◆ **How to complete this task**
Show each line of the entries below in which the word "exists" appears.

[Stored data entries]
--------------------------------

Lemma superpage_take_spec s fl k1 x k2 nd nb lm :
  wf_shape (nodes s) fl (k1 ++ x :: k2) → Z.of_nat (length (k1 ++ x :: k2)) < 2 ^ 62 →
  nodes s !! r_addr x = Some nd → range_low nd = r_lo x → range_high nd = r_hi x →
  (∀ a, slab_ok bc a = true) → (∀ y, y ∈ k1 ++ x :: k2 → (r_addr y < next_addr s)%nat) →
  0 < lm <= 512 → (r_lo x + lm) mod 512 = 0 →
  0 < nb → nb mod 512 = 0 → nb <= r_hi x - r_lo x + 1 - lm → r_hi x - r_lo x < 2 ^ 32 - 1 →
  super_took s fl (k1 ++ x :: k2) nb (superpage_take bc fl (r_addr x) nd nb lm s).
Proof.
  intros Hs Hlen Hnd Hlo Hhi Hslab Hlt Hlm Hal Hnb Hnb2 Hroom Hsmall.
  pose proof (ws_ranges _ _ _ Hs) as W.
  assert (Hx : x ∈ k1 ++ x :: k2) by set_solver.
  assert (Hox : range_ok x) by (destruct W as [_ _ _ Ho]; rewrite Forall_forall in Ho; by apply Ho).
  destruct Hox as [Hox1 Hox2].
  pose proof W as W'. apply wf_ranges_app in W' as (W1 & W2 & Hd).
  apply wf_ranges_cons in W2 as (_ & _ & W2 & Hd2).
  set (mid := r_lo x + lm - 1).
  set (x' := Range (r_addr x) (r_lo x) mid).
  set (h1 := <[r_addr x := sealed (RangeNode (r_lo x) mid (rn_csum nd))]> (nodes s)).
  assert (G1 : Forall (λ y, r_hi y + 1 < r_lo x) k1).
  { apply Forall_forall. intros y Hy. by destruct (Hd y x Hy) as [Ha _]; [apply list_elem_of_here|]. }
  assert (G2 : Forall (λ y, r_hi x + 1 < r_lo y) k2).
  { apply Forall_forall. intros y Hy. by destruct (Hd2 y Hy) as [Ha _]. }
  assert (Hs1 : wf_shape h1 fl (k1 ++ x' :: k2)).
  { apply shape_set; [done|unfold mid; lia|unfold mid; lia|done|].
    eapply Forall_impl; [exact G2|]. simpl. unfold mid. lia. }
  unfold superpage_take. rewrite Hlo, Hhi.
  rewrite (wrap_small 64 (r_hi x - r_lo x + 1)), (wrap_small 64 (r_lo x + lm)),
    (wrap_small 64 (r_lo x + lm - 1)), (wrap_small 64 (r_lo x + lm + nb)), (wrap_small 32) by lia.
  destruct (Z.eqb_spec lm 0); [lia|]. cbn [negb]. unfold when.
  rewrite (bind_Ok _ _ _ () (set_nodes s h1)).
  2:{ rewrite (set_high_sealed _ nd) by done. by rewrite Hlo. }
  set (rm := r_hi x - r_lo x + 1 - lm - nb).
  destruct (Z.eqb_spec rm 0) as [Hrm|Hrm]; cbn [negb].
  - (* the request ends the range *)
    unfold mret, M_ret.
    exists nb, (r_lo x + lm), fl, h1, (next_addr s), (k1 ++ x' :: k2).
    split; [reflexivity|]. split_and!; try done; try lia.
    + destruct (shrink_taken (nodes s) fl k1 x k2 (r_lo x) mid (rn_csum nd) nb (r_lo x + lm))
        as [Ht _]; [done|lia|unfold mid; lia|unfold mid; lia|right; unfold mid; lia|exact Ht].
    + destruct (shrink_taken (nodes s) fl k1 x k2 (r_lo x) mid (rn_csum nd) nb (r_lo x + lm))
        as [_ [Ho1 Ho2]]; [done|lia|unfold mid; lia|unfold mid; lia|right; unfold mid; lia|].
      split; [intros a Ha _; apply Ho1; [exact Ha|tauto]|].
      intros a Ha; left; by destruct (Ho2 a Ha).
  - (* a new node for what is right of the request *)
    unfold nova_alloc_blocknode_atomic.
    erewrite bind_Ok; [|apply alloc_blocknode_eq; apply Hslab]. cbn beta iota. simpl next_addr.
    set (c := next_addr s). set (lo := r_lo x + lm + nb).
    set (h2 := <[c := sealed (RangeNode lo (r_hi x) 0)]> h1).
    set (s2 := BState h2 (Datatypes.S c) (lists s) (per_list_blocks s) (pm s)).
    erewrite bind_Ok; [|eapply set_low_eq; apply lookup_insert_eq].
    erewrite bind_Ok; [|eapply set_high_eq; apply lookup_insert_eq].
    erewrite bind_Ok; [|eapply update_checksum_eq; apply lookup_insert_eq].
    simpl. rewrite !insert_insert_eq. fold lo h2.
    change (set_nodes _ h2) with s2.
    assert (Hc : ∀ y, y ∈ k1 ++ x :: k2 → r_addr y ≠ c).
    { intros y Hy. specialize (Hlt y Hy). unfold c. lia. }
    assert (Hc' : c ∉ r_addr <$> ((k1 ++ [x']) ++ k2)).
    { rewrite <- app_assoc. intros (y & E & Hy)%list_elem_of_fmap. symmetry in E. revert E.
      simpl in Hy. apply elem_of_app in Hy as [Hy|[->|Hy]%elem_of_cons]; [| |];
        [apply Hc; set_solver|apply (Hc x); set_solver|apply Hc; set_solver]. }
    assert (Hout : ∀ y, y ∈ (k1 ++ [x']) ++ k2 → h2 !! r_addr y = h1 !! r_addr y).
    { intros y Hy. apply lookup_insert_ne. intros ->. apply Hc'. by apply list_elem_of_fmap_2. }
    assert (E1 : k1 ++ x' :: k2 = (k1 ++ [x']) ++ k2) by (by rewrite <- app_assoc).
    rewrite E1 in Hs1.
    assert (Wn : wf_ranges h2 ((k1 ++ [x']) ++ Range c lo (r_hi x) :: k2)).
    { apply (wf_ranges_insert h1); try done; [apply Hs1|apply holds_sealed|unfold lo, rm in *; lia|..].
      apply Forall_app. split; [|repeat constructor; simpl; unfold mid, lo; lia].
      eapply Forall_impl; [exact G1|]. simpl. unfold lo. lia. }
    destruct (insert_blocktree_spec (block_free_tree fl) c (sealed (RangeNode lo (r_hi x) 0))
      (k1 ++ [x']) k2 s2) as (t & Et & Hi); [apply Hs1| |apply lookup_insert_eq|..].
    { eapply wf_ranges_ext; [|apply Hs1]. exact Hout. }
    { rewrite sealed_low. apply Forall_app. split; [|repeat constructor; simpl; unfold mid, lo; lia].
      eapply Forall_impl; [exact G1|]. simpl. unfold lo. lia. }
    { rewrite sealed_low. eapply Forall_impl; [exact G2|]. simpl. unfold lo, rm in *. lia. }
    erewrite bind_Ok; [|exact Et]. cbn beta iota. unfold mret, M_ret.
    set (fl2 := set_num_node (set_tree fl t) (u64 (num_blocknode fl + 1))).
    set (fl3 := if opt_eqb (Some (r_addr x)) (last_node fl2) then set_last fl2 (Some c) else fl2).
    exists nb, (r_lo x + lm), fl3, h2, (Datatypes.S c), ((k1 ++ [x']) ++ Range c lo (r_hi x) :: k2).
    split; [reflexivity|]. split_and!; try done; try (unfold c; lia).
    + unfold taken. split_and!.
      * destruct Hs1 as [_ _ Hf1 Hl1 Hn1]. split; [|done|..].
        -- unfold fl3. rewrite fmap_app. destruct (opt_eqb _ _); exact Hi.
        -- transitivity (first_node fl); [unfold fl3; by destruct (opt_eqb _ _)|].
           rewrite Hf1. rewrite <- !app_assoc. by destruct k1.
        -- unfold fl3, opt_eqb. rewrite last_app_cons. case_bool_decide as Hb; simpl.
           ++ simpl in Hb. destruct k2 as [|y k2]; [done|]. exfalso.
              rewrite Hl1, last_app_cons in Hb. 
              destruct (last (y :: k2)) as [z|] eqn:Ez; [|by apply last_None in Ez].
              injection Hb as Hb. apply last_in in Ez. by destruct (Hd2 z Ez).
           ++ simpl in Hb. rewrite Hl1 in *. destruct k2 as [|y k2].
              ** rewrite app_nil_r, last_snoc in Hb. done.
              ** by rewrite last_app_cons.
        -- transitivity (u64 (num_blocknode fl + 1)); [unfold fl3; by destruct (opt_eqb _ _)|].
           rewrite Hn1, wrap_small; rewrite !length_app in *; simpl in *; lia.
      * unfold fl3. by destruct (opt_eqb _ _).
      * unfold fl3. by destruct (opt_eqb _ _).
      * unfold fl3. by destruct (opt_eqb _ _).
      * lia.
      * intros y Hy. apply in_ranges_mid. right; left. unfold rm in *. lia.
      * intros y. rewrite <- app_assoc. simpl app. rewrite !in_ranges_mid, in_ranges_cons. simpl.
        assert (Hy : r_lo x <= y <= mid ∨ lo <= y <= r_hi x ↔
          r_lo x <= y <= r_hi x ∧ ¬ r_lo x + lm <= y < r_lo x + lm + nb) by (unfold mid, lo, rm in *; lia).
        assert (Hb : r_lo x + lm <= y < r_lo x + lm + nb → r_lo x <= y <= r_hi x) by lia.
        pose proof (λ H, in_ranges_other (nodes s) k1 x k2 y W (Hb H)). tauto.
      * rewrite <- app_assoc, !sizes_app. simpl. unfold mid, lo. lia.
    + split.
      * intros a Ha Hac. unfold h2, h1. rewrite !lookup_insert_ne; [done|..].
        -- intros <-. apply Ha. by apply list_elem_of_fmap_2.
        -- intros <-. apply Hac. unfold c. lia.
      * intros a. rewrite <- app_assoc, !fmap_app. simpl. unfold c. set_unfold.
        intros [?|[?|[?|?]]]; [naive_solver..|subst a; right; lia|naive_solver].
Qed.

Lemma super_took_weaken s fl rs nb nb' r :
  super_took s fl rs nb' r → nb' <= nb → super_took s fl rs nb r.
Proof.
  intros (n & b & fl' & h' & n' & rs' & -> & H1' & H2' & H3) Hle.
  exists n, b, fl', h', n', rs'. split_and!; try done; try lia; apply H3.
Qed.

(** What huge-page allocation asks of a list: slab allocations succeed, ranges
    are shorter than [2^32] blocks ([right_margin] is an [unsigned int]). *)
Record super_ok (s : bstate) (rs : list range) : Prop := {
  so_slab : ∀ a, slab_ok bc a = true;
  so_fresh : ∀ y, y ∈ rs → (r_addr y < next_addr s)%nat;
  so_small : ∀ y, y ∈ rs → r_hi y - r_lo y < 2 ^ 32 - 1;
  so_len : Z.of_nat (length rs) < 2 ^ 62
}.

Lemma margin_spec lo :
  0 <= lo →
  let lm := u32 (PAGES_PER_2MB - Z.land lo PAGES_PER_2MB_MASK) in
  0 < lm <= 512 ∧ (lo + lm) mod 512 = 0.
Proof.
  intros Hlo. unfold PAGES_PER_2MB, PAGES_PER_2MB_MASK. change (512 - 1) with (2 ^ 9 - 1).
  rewrite land_mask_mod by lia. change (2 ^ 9) with 512.
  pose proof (Z.mod_pos_bound lo 512 ltac:(lia)). pose proof (Z.div_mod lo 512 ltac:(lia)).
  rewrite wrap_small by lia. split; [lia|].
  replace (lo + (512 - lo mod 512)) with ((lo / 512 + 1) * 512) by lia. apply Z.mod_mul. lia.
Qed.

--------------------------------

◆ **Problem solution**
    exists nb, (r_lo x + lm), fl, h1, (next_addr s), (k1 ++ x' :: k2).
    exists nb, (r_lo x + lm), fl3, h2, (Datatypes.S c), ((k1 ++ [x']) ++ Range c lo (r_hi x) :: k2).
  exists n, b, fl', h', n', rs'. split_and!; try done; try lia; apply H3.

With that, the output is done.